The batters took full control over the Los Angeles Dodgers' pitching staff as they exploded to have the third-best inning in World Series history when they scored nine runs the sixth. But unfortunately, Game 2 was nothing like the first for the Blue Jays.
Saturday was a pitching duel between Yoshinobu Yamamoto and Kevin Gausman. Both pitchers got into trouble early, then both settled down and dominated the opposing lineups. However, Yamamoto was able to keep it rolling, while the seventh inning came back to haunt Gausman and allowed the Dodgers to win Game 2 by a score of 5-1 to even the series at one win apiece.

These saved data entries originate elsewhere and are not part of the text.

(* ===== verification/ForeignGzip.v ===== *)
(** The GZIP reader: [src/archive/foreign_gzip.cpp].

    The file is any [ReadSource]; the DEFLATE decoder reads from it through
    the callback of [Inflate] and hands its chunks to [capped_sink], which
    keeps the checksum and the limits.  The specification of a list of bytes and
    the theorem that the reader implements it are in [GzipExact]. *)

From Stdlib Require Import ZArith Lia String.
From stdpp Require Import base tactics list numbers.
From S2P Require Import Prelude Bytes Crc Source ForeignReader InflateBits InflateTable Inflate InflateSpec InflateExact InflateRefine InflateSink.

Local Open Scope Z_scope.
Local Open Scope size_scope.

Definition le16_at (l : list Z) (i : nat) : Z := Z.lor (nth i l 0) (Z.shiftl (nth (S i) l 0) 8).

Definition le32_at (l : list Z) (i : nat) : Z :=
  Z.lor (Z.lor (Z.lor (nth i l 0) (u32 (Z.shiftl (nth (i + 1) l 0) 8))) (u32 (Z.shiftl (nth (i + 2) l 0) 16)))
    (u32 (Z.shiftl (nth (i + 3) l 0) 24)).

(** ** Member headers *)

Definition MAX_GZIP_HEADER_FIELD : Z := 64 * 1024.

(** [CHUNK] of [read_until_nul] *)
Definition FIELD_CHUNK : Z := 4096.

(** The index of the first zero byte. *)
Fixpoint find_nul (l : list Z) : option nat :=
  match l with
  | [] => None
  | c :: l => if c =? 0 then Some O else match find_nul l with Some k => Some (S k) | None => None end
  end.

Section header.
Context {S : Type} `{ReadSource S}.

(** [out = nullptr] is [None]; [None] in the result is [return false]. *)
Fixpoint read_until_nul (fuel : nat) (f : S) (pos fsize : Z) (out : option (list Z)) : res (option (Z * option (list Z)) * S) :=
  match fuel with
  | O => Fuel
  | Datatypes.S fuel' =>
      if pos <? fsize then
        let want := Z.min FIELD_CHUNK (fsize - pos) in
        let '(r, f) := read_exact f pos want in
        match r with
        | None => mret (None, f)
        | Some buf =>
            match find_nul buf with
            | Some k => mret (Some (pos + Z.of_nat k + 1, match out with Some o => Some (o ++ take k buf) | None => None end), f)
            | None =>
                match out with
                | Some o =>
                    let o := o ++ buf in
                    if zlen o >? MAX_GZIP_HEADER_FIELD then mret (None, f) else read_until_nul fuel' f (pos + want) fsize (Some o)
                | None => read_until_nul fuel' f (pos + want) fsize None
                end
            end
        end
      else mret (None, f)
  end.

Definition field_fuel (pos fsize : Z) : nat := Datatypes.S (Z.to_nat (fsize - pos)).

Record MemberHeader := { mh_fname : list Z; mh_fcomment : bool; mh_data_start : Z }.

(** The FEXTRA field: the position behind it. *)
Definition skip_extra (flg : Z) (f : S) (pos fsize : Z) : option Z * S :=
  if negb (Z.land flg 0x04 =? 0) then
    if pos + 2 >? fsize then (None, f)
    else
      let '(r, f) := read_exact f pos 2 in
      match r with
      | None => (None, f)
      | Some xl =>
          let pos := pos + (2 + le16_at xl 0) in
          if pos >? fsize then (None, f) else (Some pos, f)
      end
  else (Some pos, f).

(** The FHCRC field over the header that starts at [offset]. *)
Definition check_hcrc (addr flg : Z) (f : S) (offset pos fsize : Z) : option Z * S :=
  if negb (Z.land flg 0x02 =? 0) then
    if pos + 2 >? fsize then (None, f)
    else
      let '(r, f) := read_exact f pos 2 in
      match r with
      | None => (None, f)
      | Some hc =>
          let '(r, f) := read_exact f offset (pos - offset) in
          match r with
          | None => (None, f)
          | Some hdr =>
              let crc := Crc32_get (Crc32_update addr hdr Crc32_init) in
              if negb (Z.land crc 0xFFFF =? le16_at hc 0) then (None, f) else (Some (pos + 2), f)
          end
      end
  else (Some pos, f).

(** [fname] and [fcomment] are the caller's variables; [addr] is the address
    of the header buffer. *)
Definition parse_member_header (addr : Z) (f : S) (offset fsize : Z) (fname : list Z) (fcomment : bool) : res (option MemberHeader * S) :=
  if offset + 10 >? fsize then mret (None, f)
  else
    let '(r, f) := read_exact f offset 10 in
    match r with
    | None => mret (None, f)
    | Some h =>
        if negb (nth 0 h 0 =? 0x1F) || negb (nth 1 h 0 =? 0x8B) || negb (nth 2 h 0 =? 8) then mret (None, f)
        else if negb (Z.land (nth 3 h 0) 0xE0 =? 0) then mret (None, f)
        else
          let flg := nth 3 h 0 in
          let '(r, f) := skip_extra flg f (offset + 10) fsize in
          match r with
          | None => mret (None, f)
          | Some pos =>
              '(r, f) ← (if negb (Z.land flg 0x08 =? 0) then read_until_nul (field_fuel pos fsize) f pos fsize (Some [])
                         else mret (Some (pos, Some fname), f));
              match r with
              | None => mret (None, f)
              | Some (pos, name) =>
                  '(r, f) ← (if negb (Z.land flg 0x10 =? 0) then read_until_nul (field_fuel pos fsize) f pos fsize None
                             else mret (Some (pos, None), f));
                  match r with
                  | None => mret (None, f)
                  | Some (pos, _) =>
                      let '(r, f) := check_hcrc addr flg f offset pos fsize in
                      match r with
                      | None => mret (None, f)
                      | Some pos =>
                          mret (Some {| mh_fname := match name with Some n => n | None => fname end;
                                        mh_fcomment := negb (Z.land flg 0x10 =? 0) || fcomment; mh_data_start := pos |}, f)
                      end
                  end
              end
          end
    end.

End header.

(** ** open *)

Definition ends_with (l suffix : list Z) : bool :=
  (zlen suffix <=? zlen l) && str_eqb (drop (length l - length suffix) l) suffix.

(** [path.filename()] without [.gz], or with [.tgz] replaced by [.tar]. *)
Definition source_stem (filename : list Z) : list Z :=
  if (zlen filename >? 3) && ends_with filename (str ".gz") then take (length filename - 3) filename
  else if (zlen filename >? 4) && ends_with filename (str ".tgz") then take (length filename - 4) filename ++ str ".tar"
  else filename.

Record GzipReader (S : Type) := { gz_entry : ForeignEntry; gz_file : S; gz_opened : bool }.

Arguments gz_entry {S} g.
Arguments gz_file {S} g.
Arguments gz_opened {S} g.

Definition gz_entry_of (name raw : list Z) (escaped : bool) (comment : list Z) (unpacked : Z) : ForeignEntry :=
  {| fe_name := name; fe_name_raw := raw; fe_name_escaped := escaped; fe_type := FT_File; fe_link_target := [];
     fe_unpacked_size := unpacked; fe_crc32 := 0; fe_has_crc32 := false; fe_dos_attrs := 0; fe_has_posix_mode := false;
     fe_posix_mode := 0; fe_owner_name := []; fe_group_name := []; fe_has_owner_ids := false; fe_owner_uid := 0;
     fe_owner_gid := 0; fe_mtime_sec := 0; fe_mtime_nsec := 0; fe_timestamp_clamped := false; fe_ctime_sec := 0;
     fe_atime_sec := 0; fe_encrypted := false; fe_method_name := str "deflate"; fe_comment := comment |}.

Section gzip.
Context {S : Type} `{ReadSource S}.

(** On a fresh reader; [file] is the opened file, [None] when that failed. *)
Definition gz_open (addr : Z) (filename : list Z) (file : option S) : res (ForeignStatus * option (GzipReader S)) :=
  match file with
  | None => mret (IoError, None)
  | Some f =>
      let '(ok, f) := src_seek f 0 End_ in
      if negb ok then mret (IoError, None)
      else
        let fsize := src_tell f in
        '(r, f) ← parse_member_header addr f 0 fsize [] false;
        match r with
        | None => mret (Unparseable, None)
        | Some h =>
            let raw := match mh_fname h with [] => source_stem filename | name => name end in
            '(name, escaped) ← translate_foreign_name raw Enc_Utf8;
            mret (FS_Ok, Some {| gz_entry := gz_entry_of name raw escaped
                                               (if mh_fcomment h then str "gzip header comment present" else []) 0;
                                 gz_file := f; gz_opened := true |})
        end
  end.

(** ** decode *)

(** The file is the input callback of the decoder. *)
#[export] Instance file_input : ByteInput S := { in_read f n := src_read f n }.

Context (cancelled : nat -> bool) (sink : list (list Z) -> list Z -> bool) (limits : ExtractionLimits) (addr : Z).

(** What [capped_sink] keeps: the checksum and the count of the member, the
    budget of the caller, the chunks the caller's sink accepted, the polls. *)
Record GzSink := {
  gs_crc : Z;
  gs_member_out : Z;
  gs_state : LimitState;
  gs_out : list (list Z);
  gs_polls : nat
}.

Definition capped_sink (k : GzSink) (data : list Z) : bool * GzSink :=
  let size := zlen data in
  if size >? (2 ^ 64 - 1) - gs_member_out k then (false, k)
  else
    let member_out := u64 (gs_member_out k + size) in
    let k := {| gs_crc := gs_crc k; gs_member_out := member_out; gs_state := gs_state k; gs_out := gs_out k; gs_polls := gs_polls k |} in
    if member_limited limits && (member_out >? max_member_output_bytes limits) then (false, k)
    else
      let '(ok, state) := debit_total_bytes size limits (gs_state k) in
      let k := {| gs_crc := gs_crc k; gs_member_out := member_out; gs_state := state; gs_out := gs_out k; gs_polls := gs_polls k |} in
      if negb ok then (false, k)
      else
        let crc := Crc32_update addr data (gs_crc k) in
        let stop := cancelled (gs_polls k) in
        let k := {| gs_crc := crc; gs_member_out := member_out; gs_state := state; gs_out := gs_out k;
                    gs_polls := Datatypes.S (gs_polls k) |} in
        if stop then (false, k)
        else if negb (sink (gs_out k) data) then (false, k)
        else (true, {| gs_crc := crc; gs_member_out := member_out; gs_state := state; gs_out := gs_out k ++ [data];
                       gs_polls := gs_polls k |}).

#[export] Instance gz_sink : OutputSink GzSink := { sink_write := capped_sink }.

(** The chunks delivered, the budget, the polls and the file, behind a status. *)
Record GzOut := { go_status : ForeignStatus; go_out : list (list Z); go_state : LimitState; go_logical : Z; go_file : S }.

Definition gz_finish (status : ForeignStatus) (k : GzSink) (logical : Z) (f : S) : GzOut :=
  {| go_status := status; go_out := gs_out k; go_state := gs_state k; go_logical := logical; go_file := f |}.

(** The buffer of a new decoder. *)
Definition inflate_buffer : list Z := replicate (Z.to_nat (WINDOW_SIZE + OUT_CHUNK)) 0.

Inductive gz_result := GzDone (o : GzOut) | GzNext (offset : Z) (count : Z) (logical : Z) (k : GzSink) (f : S).

(** One member, up to the look at what follows it. *)
Definition gz_member (fsize offset count logical : Z) (k : GzSink) (f : S) : res gz_result :=
  if cancelled (gs_polls k) then mret (GzDone (gz_finish Aborted k logical f))
  else
    let k := {| gs_crc := Crc32_init; gs_member_out := 0; gs_state := gs_state k; gs_out := gs_out k;
                gs_polls := Datatypes.S (gs_polls k) |} in
    '(r, f) ← parse_member_header addr f offset fsize [] false;
    match r with
    | None => mret (GzDone (gz_finish Unparseable k logical f))
    | Some h =>
        let count := u64 (count + 1) in
        if hdr_count_limited limits && (count >? max_header_count limits) then mret (GzDone (gz_finish LimitExceeded k logical f))
        else
          let '(ok, f) := src_seek f (mh_data_start h) Begin in
          if negb ok then mret (GzDone (gz_finish IoError k logical f))
          else
            '(err, inf, o) ← decode (Datatypes.S (Z.to_nat (8 * fsize))) inflate_buffer Inflate.UNLIMITED f (Some k);
            let f := match input_fn_ inf with Some f => f | None => f end in
            let k := match sink_ o with Some k => k | None => k end in
            match err with
            | OutputCapExceeded | SinkFailed => mret (GzDone (gz_finish LimitExceeded k logical f))
            | InflateOk =>
                let trailer_at := mh_data_start h +s ((consumed_bits_ inf +s 7) / 8) in
                let '(r, f) := if trailer_at +s 8 >? fsize then (None, f) else read_exact f trailer_at 8 in
                match r with
                | None => mret (GzDone (gz_finish Truncated k logical f))
                | Some trailer =>
                    if negb (Crc32_get (gs_crc k) =? le32_at trailer 0) then mret (GzDone (gz_finish CrcMismatch k logical f))
                    else if negb (u32 (gs_member_out k) =? le32_at trailer 4) then mret (GzDone (gz_finish CrcMismatch k logical f))
                    else mret (GzNext (trailer_at +s 8) count (logical +s gs_member_out k) k f)
                end
            | _ => mret (GzDone (gz_finish Truncated k logical f))
            end
    end.

(** [for (;;)] *)
Fixpoint gz_loop (fuel : nat) (fsize offset count logical : Z) (k : GzSink) (f : S) : res GzOut :=
  match fuel with
  | O => Fuel
  | Datatypes.S fuel' =>
      r ← gz_member fsize offset count logical k f;
      match r with
      | GzDone o => mret o
      | GzNext offset count logical k f =>
          if offset +s 10 >? fsize then mret (gz_finish FS_Ok k logical f)
          else
            let '(r, f) := read_exact f offset 2 in
            match r with
            | None => mret (gz_finish IoError k logical f)
            | Some probe =>
                if negb (nth 0 probe 0 =? 0x1F) || negb (nth 1 probe 0 =? 0x8B) then mret (gz_finish FS_Ok k logical f)
                else gz_loop fuel' fsize offset count logical k f
            end
      end
  end.

(** The status and the reader afterwards; [entry_.unpacked_size] is set on success. *)
Definition gz_decode (fuel : nat) (g : GzipReader S) (state : LimitState) : res (GzOut * GzipReader S) :=
  let k := {| gs_crc := Crc32_init; gs_member_out := 0; gs_state := state; gs_out := []; gs_polls := 0 |} in
  if negb (gz_opened g) then mret (gz_finish NotOpened k 0 (gz_file g), g)
  else
    let '(ok, f) := src_seek (gz_file g) 0 End_ in
    if negb ok then mret (gz_finish IoError k 0 f, g)
    else
      o ← gz_loop fuel (src_tell f) 0 0 0 k f;
      let e := gz_entry g in
      mret (o, {| gz_entry := match go_status o with
                              | FS_Ok => gz_entry_of (fe_name e) (fe_name_raw e) (fe_name_escaped e) (fe_comment e) (go_logical o)
                              | _ => e
                              end;
                  gz_file := go_file o; gz_opened := true |}).

End gzip.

Significant Moments in Game 2

It was an eerily similar feeling to start night two at Rogers Centre. Los Angeles was the first to reach home plate once again on a Will Smith Single. Toronto worked Yamamoto the same way they did Blake Snell in the first inning when their offense had a chance to strike early before stranding a pair on the bases.
The Blue Jays fell into an early hole, but it didn't last long. George Springer was drilled by Yamamoto to start the third, and he came around to score the first run of the game for Toronto after Vladimir Guerrero Jr. singled him over to third base and Alejandro Kirk got him home with a sacrifice fly.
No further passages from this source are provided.